I first went to Status with my roommate Sarah. Her reviews were already rave. She had “discovered” the place in the Lonely Planet guide before she became broke and unable to eat out on a regular basis. But Status remained on her list of restaurants even after she ran low on discretionery income, because it is cheap–-cheap and delicious.

Each meal starts out with fresh bread and some sort of intensely spicy green concoction. I’m not exactly sure what it is. All I know is that I love to scoop it onto my bread until my mouth and nostrils are burning. After that, the menu is full of enticing, if not slightly confusing, options. The first time I was there, I was so overwhelmed that I simply pointed to what the man next to me had and asked for that in my broken Spanish. It turned out to be a good decision, a mixture of fish, clams and squid in a delectable cream-colored sauce ($22AR). Perfectly seasoned, as their food always is, I had trouble finishing it.

A classic standby at Status, and what Sarah always orders, is the fried steak with vegetables and beans in a sweet brown sauce. The portions are huge, and it always hits the spot. I am usually seen at the end of the meal embarrassingly spooning the leftover onions into my mouth. This dish can also be combined with potatoes if one is in the mood to indulge a carb craving. The only miss I have ever had at Status was the chicken tamale ($9AR). While still quite edible, it came out a bit cold and was rather bland. It lacked the perfect seasoning that I had come to expect from Status. The side salad of cold onions in vinegar and herbs, however, is delectable. Another recommendation is the Pollo “Estofado,” a very nice leg of chicken with rice in another heavenly brown sauce ($16AR).

One last thing not to be missed at Status are the Pisco Sours. The national drink of Peru and Chile, yet rarely found in Argentina, the Pisco Sour is a powerful kickoff to your meal. With a good two shots of alcohol, whipped egg whites, soda and lemon, it will really get your appetite going. Follow that with a bottle from the very affordable and decent wine list, and you will be set for a night on the town.

Status: Virrey Cevallos 178, Congreso, Buenos Aires

Emotional Hunger


Lately, I have been feeling emotionally hungry. It's not a physical hunger. I have no pain in my stomach, and I am not faint as I walk around the city. No, it's in my head. Lately I have been trying to read up on the contemporary food world. When I return home, I plan to somehow break into the business! But to do this, I must be knowledgeable. Looking at all of the pictures, reading all of the restaurant reviews, menus and blogs is taking its toll. As I scroll through page after page on the World Wide Web, my mouth waters as I swoon over Michellin-starred menus.

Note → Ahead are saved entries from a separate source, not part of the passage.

(** White space outside ASCII separates words too, and a client that
    raises [JSONDecodeError] itself is answered like an undecodable
    output. *)
Example split_at_no_break_space :
  split ("repos/x" ++ no_break_space ++ "y") = [ "repos/x"; "y" ]%string /\
  no_space ("repos/x" ++ no_break_space ++ "y") = false /\
  split ("  a" ++ String "009"%char "b  c ") = [ "a"; "b"; "c" ]%string /\
  fst (@run_gh_command runtime (always (inl JSONDecodeError)) ruleset_path (fresh _))
    = inr JNull.
Proof. repeat split. Qed.

Lemma run_gh_command_passes_the_path_whole_witness :
  calls (snd (@run_gh_command runtime (always (inr ruleset_with_doc))
                "repos/RdHamilton/MTGA-Companion/branches" (fresh _)))
    = [ [ "gh"; "api"; "repos/RdHamilton/MTGA-Companion/branches" ] ].
Proof.
  apply (@run_gh_command_passes_the_path_whole runtime (always (inr ruleset_with_doc))
           "repos/RdHamilton/MTGA-Companion/branches" (fresh _));
    [discriminate | reflexivity].
Defined.

Lemma failed_fetch_is_reported_witness :
  @script runtime (always (inl (CalledProcessError fetch_cmd 1 "HTTP 404"))) (fresh _)
    = (1, @mkSt (always (inl (CalledProcessError fetch_cmd 1 "HTTP 404"))) tt
            [ fetch_cmd ]
            [ running_line ruleset_path; stderr_line "HTTP 404"; could_not_fetch ]).
Proof.
  exact (@failed_fetch_is_reported runtime
           (always (inl (CalledProcessError fetch_cmd 1 "HTTP 404")))
           fetch_cmd 1 "HTTP 404" tt (fresh _) eq_refl).
Defined.

Lemma falsy_document_counts_as_unfetched_witness :
  @script runtime' (always (inr "{}")) (fresh _)
    = (1, @mkSt (always (inr "{}")) tt [ fetch_cmd ] [ could_not_fetch ]).
Proof.
  exact (@falsy_document_counts_as_unfetched runtime' (always (inr "{}"))
           "{}" tt (JObj []) (fresh _) eq_refl eq_refl eq_refl).
Defined.

Lemma non_object_document_raises_witness :
  @script runtime' (always (inr "[1]")) (fresh _)
    = (1, @mkSt (always (inr "[1]")) tt [ fetch_cmd ] []).
Proof.
  exact (proj2 (@non_object_document_raises runtime' (always (inr "[1]"))
                  "[1]" tt (JArr [JInt 1]) (fresh _)
                  eq_refl eq_refl eq_refl eq_refl)).
Defined.

End FurtherScenarios.
Lemma encode_decode (bo : ByteOrder) (b : bytes) :
  encode bo (length b) (decode bo b) = b.
Proof.
  destruct bo; cbn [encode decode].
  - apply split_le_combine.
  - rewrite <- (length_rev b), split_le_combine. apply rev_involutive.
Qed.

Lemma padding_s (o : option ByteOrder) (off : nat) : padding o off c_s = 0%nat.
Proof.
  destruct o; unfold padding; cbn [code_size]; [reflexivity|].
  apply Nat.mod_1_r.
Qed.

Lemma size_from_repeat_s (o : option ByteOrder) (size n off : nat) :
  size_from o off (repeat (size, c_s) n) = (off + n * size)%nat.
Proof.
  revert off; induction n as [|n IH]; intros off; cbn [repeat size_from].
  - lia.
  - rewrite padding_s, IH. cbn [code_size]. lia.
Qed.

Lemma unpack_from_repeat_s (o : option ByteOrder) (bo : ByteOrder) (size n : nat) :
  forall (off : nat) (data : bytes),
    unpack_from o bo off (repeat (size, c_s) n) data
    = map VBytes (chunks size n data).
Proof.
  induction n as [|n IH]; intros off data; cbn [repeat unpack_from chunks map].
  - reflexivity.
  - rewrite padding_s. cbn [code_size unpack_item skipn Nat.add app].
    rewrite Nat.mul_1_r. f_equal. apply IH.
Qed.

Lemma chunks_length (size n : nat) :
  forall data : bytes,
    length data = (n * size)%nat ->
    Forall (fun c => length c = size) (chunks size n data).
Proof.
  induction n as [|n IH]; intros data Hlen; cbn [chunks]; constructor.
  - rewrite length_firstn. lia.
  - apply IH. rewrite length_skipn. lia.
Qed.

Lemma length_chunks (size n : nat) (data : bytes) :
  length (chunks size n data) = n.
Proof. revert data; induction n; intros; cbn; auto. Qed.

Lemma unpack_item_nonneg (bo : ByteOrder) (n : nat) (c : code) (field : bytes) :
  Forall nonneg_value (unpack_item bo n c field).
Proof.
  destruct c; cbn [unpack_item]; repeat constructor;
    apply Forall_map, Forall_forall; intros b _; apply decode_bound.
Qed.

Lemma unpack_from_nonneg (o : option ByteOrder) (bo : ByteOrder) (its : list item) :
  forall off data, Forall nonneg_value (unpack_from o bo off its data).
Proof.
  induction its as [|[n c] rest IH]; intros off data; cbn [unpack_from].
  - constructor.
  - apply Forall_app; split; [apply unpack_item_nonneg | apply IH].
Qed.


Section StructLemmas.

Variable host : ByteOrder.

Lemma in_range_decode (bo : ByteOrder) (c : code) (b : bytes) :
  (length b <= code_size c)%nat -> in_range c (decode bo b) = true.
Proof.
  intros Hlen. unfold in_range.
  pose proof (decode_bound bo b) as [Hlo Hhi].
  apply andb_true_intro; split.
  - now apply Z.leb_le.
  - apply Z.ltb_lt. eapply Z.lt_le_trans; [exact Hhi|].
    apply Z.pow_le_mono_r; lia.
Qed.

(** Every integer that [unpack] returns is unsigned. *)
Lemma unpack_nonneg (f : format) (data : bytes) (vals : list value) :
  unpack host f data = Ok vals -> Forall nonneg_value vals.
Proof.
  unfold unpack. destruct (calcsize f) as [size| |]; cbn [obind]; try discriminate.
  destruct (_ =? _); [|discriminate].
  intros [= <-]. apply unpack_from_nonneg.
Qed.

Lemma calcsize_ok (f : format) (size : Z) :
  calcsize f = Ok size -> size = total_size f /\ size <= PY_SSIZE_T_MAX.
Proof.
  unfold calcsize. destruct (Z.leb_spec (total_size f) PY_SSIZE_T_MAX);
    [|discriminate].
  intros [= <-]. now split.
Qed.

Lemma calcsize_fits (f : format) :
  total_size f <= PY_SSIZE_T_MAX -> calcsize f = Ok (total_size f).
Proof. intros H. unfold calcsize. now apply Z.leb_le in H as ->. Qed.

It's not that the food in Buenos Aires isn’t good, it's just that I’m too broke to eat at any of the good restaurants. They don’t offer the same variety on all price levels that they do in New York. Occasionally I go to some cheap joints I know for Peruvian or Chinese food, but it's not the lovely, fanciful, creative food that makes my pulse race.

Argentine food tends to be a little on the boring side. Their idea of spicy is a bit of black pepper. I have to dump a whole load of their hot sauce onto a meal to even get the slightest hint of fire in my mouth. It is also difficult to find fresh herbs, spices, peppers and good condiments, unless you are willing to spend a fortune. At home, I can go out and get everything in under two or three stop–-meat, fish, herbs, you name it. Here it would take many more, and I wouldn’t know where to begin.

Honestly, it wouldn’t take the finest restaurant in New York City to satisfy my cravings. It would take the good, down-home Connecticut food I am used to. The Delis that I grew up taking for granted, some Garden Catering or some Pizza Post. How it would please me to hit up Meli-Melo for a midweek lunch or a light dinner with a choice bottle of wine. The soup, the crepes, the salads. Or then again, maybe some wings from Mackenzie’s or some baked ziti from Athens. I would eat it all. That would certainly satisfy my emotional hunger.